To evaluate the diagnostic performance of the Liaison (R) Murex anti-HEV IgM and IgG assays running on the Liaison (R) instrument and compare the results with those obtained with Wantai HEV assays. We tested samples collected in immunocompetent and immunocompromised patients during the acute (HEV RNA positive, anti-HEV IgM positive) and the post-viremic phase (HEV RNA negative, anti-HEV IgM positive) of infections. The specificity was assessed by testing HEV RNA negative/anti-HEV IgG-IgM negative samples. The clinical sensitivity of the Liaison (R) IgM assay was 100% for acute-phase samples (56/56) and 57.4% (27/47) for post-viremic samples from immunocompetent patients. It was 93.8% (30/32) for acute-phase (viremic) samples and 71%% (22/31) for post-viremic samples from immunocompromised patients.
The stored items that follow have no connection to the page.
Lemma keeps_resolve_consume ok c : keeps_futures c (resolve_consume ok c).
Proof using.
  unfold resolve_consume, keeps_futures, futures_inv. destruct (d_consumeFuture (c_derived c)) as [f |] eqn:Hf; [| done].
  future_event (FutureResult f ok) c Hf.
Qed.

Lemma keeps_resolve_cancel ok c : keeps_futures c (resolve_cancel ok c).
Proof using.
  unfold resolve_cancel, keeps_futures, futures_inv. destruct (d_cancelFuture (c_derived c)) as [f |] eqn:Hf; [| done].
  future_event (FutureResult f ok) c Hf.
Qed.

Lemma keeps_resolve_drain ok c : keeps_futures c (resolve_drain ok c).
Proof using.
  unfold resolve_drain. case_match; [| done].
  etrans; [| by apply keeps_modify]. by apply keeps_emit.
Qed.

(** A new future in an empty slot. *)
Lemma keeps_make_consume f c :
  d_consumeFuture (c_derived c) = None →
  keeps_futures c (modify (set_consumeFuture (Some f)) (emit (Callback (FutureMake f)) c)).
Proof using.
  unfold keeps_futures, futures_inv. intros Hf.
  future_event (FutureMake f) c Hf.
Qed.

Lemma keeps_make_cancel f c :
  d_cancelFuture (c_derived c) = None →
  keeps_futures c (modify (set_cancelFuture (Some f)) (emit (Callback (FutureMake f)) c)).
Proof using.
  unfold keeps_futures, futures_inv. intros Hf.
  future_event (FutureMake f) c Hf.
Qed.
The clinical sensitivity of the Liaison (R) IgG assay was 100% for viremic samples (56/56) and 94.6% (43/47) for post-viremic samples from immunocompetent patients. It was 84.3% (27/32) for viremic samples and 93.5% (29/31) for post-viremic samples from immunocompromised patients. Specificity was very high (>99%) in both populations. We checked the limit of detection stated for the Liaison (R) IgG assay (0.3 U/mL). The clinical performance of the Liaison (R) ANTI-HEV assays was good. These rapid, automated assays for detecting anti-HEV antibodies will greatly enhance the arsenal for diagnosing HEV infections.